Amanda didn’t have any flares of indicators to set up in order to draw attention to her vehicle, and given all her fears, she wasn’t sure that she’d use them if she did. She figured, civilization had to be nearby somewhere. It wasn’t close, for miles, but it couldn’t be that far, and, as she stumbled toward it, maybe she’d find a spot that actually got cell phone reception.
It may not have been the wisest thing to leave a car on the side of the road, but Amanda decided she’d rather leave it sitting there by itself than stay inside it like a sitting duck. Plus, it was a 1992 Chevy Cavalier, don’t forget—if someone wanted it so badly that they did whatever it took to steal it, Amanda figured they deserved it. The car’s Blue Book value couldn’t have been more than $500.
Amanda hopped behind the steering wheel one last time to collect some of her belongings from the front seat. Her useless phone, wallet, and a half-eaten candy bar had been scattered there throughout the evening, and she needed each of them and more for the next leg of her journey.
Amanda turned around and reached to the seat behind her to grab her overnight bag. When she turned back around to face the front again, she dropped the bag, gasped, and felt startled. A bright light was shining on her, and a vehicle was traveling in her direction.
Chapter 2
“Where am I?” Amanda asked, though she didn’t know if there was anyone around to hear her. All she could see was bright light and white, and all she could hear was the purr of something electronic humming. Her body felt warm, but there was cold air all around her, and even though she was lightheaded and dizzy, she’d never felt so calm and at peace… not ever.
As quickly as Amanda wondered where she was, she stopped caring.
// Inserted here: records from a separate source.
(** The loops over [tiempoRAM]: the greatest time, and the first frame with the least one. *)
Definition maximo (l : list Z) : Z :=
  foldl (λ max t, if max <? t then t else max) (default 0 (l !! 0%nat)) l.
Definition minimo (l : list Z) : nat :=
  fst (foldl (λ '(im, min, i) t, if t <? min then (i, t, S i) else (im, min, S i))
         (0%nat, default 0 (l !! 0%nat), 0%nat) l).1.

(** The page is in block [j] of secondary storage: it changes places with the least recently used one. *)
Definition intercambio_lru (proceso : proceso_t) (pid pagina : Z) (j : nat) : K sim bool :=
  s ← get;
  let im := minimo (tiempoRAM s) in
  d ← elem (memoriaSecundaria s) j;
  m ← elem (memoriaFisica s) im;
  _ ← modify (set_secundaria (<[j := m]> (memoriaSecundaria s)));
  proceso ← con_entrada proceso pagina (Z.of_nat im + 1);
  _ ← guardar pid proceso;
  _ ← modify (set_fisica (<[im := d]> (memoriaFisica s)));
  _ ← modify (set_tiempoRAM (Z.succ <$> <[im := maximo (tiempoRAM s) + 1]> (tiempoRAM s)));
  mret true.

Definition acceso_lru (pid pagina : Z) : K sim bool :=
  proceso ← recuperar pid;
  s ← get;
  let enRAM := buscar (memoriaFisica s) pid pagina in
  let enDISCO := buscar (memoriaSecundaria s) pid pagina in
  let hayLugar := buscar (memoriaFisica s) (-1) (-1) in
  let ts := tiempoRAM s in
  let max := maximo ts in
  let im := minimo ts in
  match enRAM, enDISCO, hayLugar with
  | Some i, _, _ =>
      _ ← modify (set_tiempoRAM (<[i := max + 1]> ts));
      mret true
  | None, None, Some i =>
      proceso ← con_entrada proceso pagina (Z.of_nat i + 1);
      _ ← modify (set_fisica (<[i := Pagina (pr_pid proceso) pagina]> (memoriaFisica s)));
      _ ← modify (set_tiempoRAM (<[i := tiempo s]> ts));
      _ ← modify (set_tiempo (tiempo s + 1));
      _ ← guardar pid proceso;
      mret true
  | None, None, None =>
      d ← elem (memoriaSecundaria s) (indiceDISCO s);
      if negb (pg_pid d =? -1) then
        _ ← escribir ("Memoria secundaria llena." +:+ NL);
        mret false
      else
        m ← elem (memoriaFisica s) im;
        _ ← modify (set_secundaria (<[indiceDISCO s := m]> (memoriaSecundaria s)));
        _ ← modify (set_indiceDISCO (siguiente (indiceDISCO s) BLOQUES));
        proceso ← con_entrada proceso pagina (Z.of_nat im + 1);
        _ ← modify (set_tiempoRAM (Z.succ <$> <[im := max + 1]> ts));
        _ ← modify (set_fisica (<[im := Pagina (pr_pid proceso) pagina]> (memoriaFisica s)));
        _ ← guardar pid proceso;
        mret true
  | None, Some j, None =>
      intercambio_lru proceso pid pagina j
  | None, Some _, Some _ => mret true
  end.

(** ** The program *)

(** [while (scanf("%d\n%d", &pid, &pagina) != EOF)] on the numbers of the input.  A last number
    alone is a process with the page of the access before it; [pagina] is not initialised. *)
Fixpoint bucle (acceso : Z → Z → K sim bool) (pagina : option Z) (entrada : list Z) : K sim unit :=
  match entrada with
  | [] => mret tt
  | [pid] =>
      match pagina with
      | Some pagina => _ ← acceso pid pagina; mret tt
      | None => undef "pagina is not initialised"
      end
  | pid :: pagina :: entrada' =>
      sigue ← acceso pid pagina;
      if (sigue : bool) then bucle acceso (Some pagina) entrada' else mret tt
  end.

Definition imprimir_tabla (p : proceso_t) : string :=
  if pr_pid p =? -1 then ""
  else "Proceso " +:+ pretty (pr_pid p) +:+ ": " +:+
       foldr (λ e r, (if e =? -1 then "- " else pretty e +:+ " ") +:+ r) NL (tabla_paginas p).
Definition imprimir_memoria (titulo : string) (l : list pagina_t) : string :=
  titulo +:+
  foldr (λ m r, (if (pg_pid m =? -1) && (pg_pagina m =? -1) then "- "
                 else pretty (pg_pid m) +:+ "." +:+ pretty (pg_pagina m) +:+ " ") +:+ r) NL l.

Definition imprimir : K sim unit :=
  s ← get;
  escribir (foldr (λ p r, imprimir_tabla p +:+ r)
    (imprimir_memoria "Memoria fisica: " (memoriaFisica s) +:+
     imprimir_memoria "Memoria secundaria: " (memoriaSecundaria s)) (procesos s)).

(** The exit status; error messages go to another stream. *)
Definition EXIT_SUCCESS : Z := 0.
Definition EXIT_FAILURE : Z := 1.

Definition main (args : list string) (entrada : list Z) : K sim Z :=
  match args with
  | [_; a] =>
      match a with
      | String "-"%char (String opcion _) =>
          if bool_decide (opcion = "f"%char) then
            _ ← bucle acceso_fifo None entrada; _ ← imprimir; mret EXIT_SUCCESS
          else if bool_decide (opcion = "l"%char) then
            _ ← bucle acceso_lru None entrada; _ ← imprimir; mret EXIT_SUCCESS
          else mret EXIT_FAILURE
      | _ => mret EXIT_FAILURE
      end
  | _ => mret EXIT_FAILURE
  end.

(** ** The replacement policies *)

(** The pages in frames, from the next victim on, and those in secondary storage. *)
Definition cola : Type := list pagina_t * list pagina_t.

Definition sustituir (x y : pagina_t) (d : list pagina_t) : list pagina_t :=
  (λ z, if decide (z = x) then y else z) <$> d.

(** An access to [x] under a policy that reorders the pages with [usar] on a hit; nothing when both
    memories are full. *)
Definition politica (usar : pagina_t → list pagina_t → list pagina_t) (c : cola) (x : pagina_t) : option cola :=
  let '(q, d) := c in
  if decide (x ∈ q) then Some (usar x q, d)
  else if decide (length q < MARCOS)%nat then Some (q ++ [x], d)
  else match q with
       | [] => None
       | y :: q' =>
           if decide (x ∈ d) then Some (q' ++ [x], sustituir x y d)
           else if decide (length d < BLOQUES)%nat then Some (q' ++ [x], d ++ [y])
           else None
       end.

Definition usar_fifo (x : pagina_t) (q : list pagina_t) : list pagina_t := q.
Definition usar_lru (x : pagina_t) (q : list pagina_t) : list pagina_t := filter (.≠ x) q ++ [x].

(** The accesses in order, up to the first one that finds both memories full. *)
Fixpoint correr (usar : pagina_t → list pagina_t → list pagina_t) (c : cola) (l : list pagina_t) : cola :=
  match l with
  | [] => c
  | x :: l' => match politica usar c x with Some c' => correr usar c' l' | None => c end
  end.

(** The input of a list of accesses. *)
Definition entrada_de (l : list pagina_t) : list Z := l ≫= λ x, [pg_pid x; pg_pagina x].

(** ** The machine *)

Definition valida (x : pagina_t) : Prop :=
  1 ≤ pg_pid x ≤ Z.of_nat MAX_PROCESOS ∧ 1 ≤ pg_pagina x ≤ Z.of_nat PAGINAS.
She felt so wonderful—so soothed, yet so alive—that it no longer mattered where she was or how she had gotten there. All she cared about was staying right there, in the moment… with the bright light and the humming, with the cool air rushing over her warm body and the smell of… the smell of… What’s that? Amanda thought as her mouth began to drool and her brain registered the word “bacon.”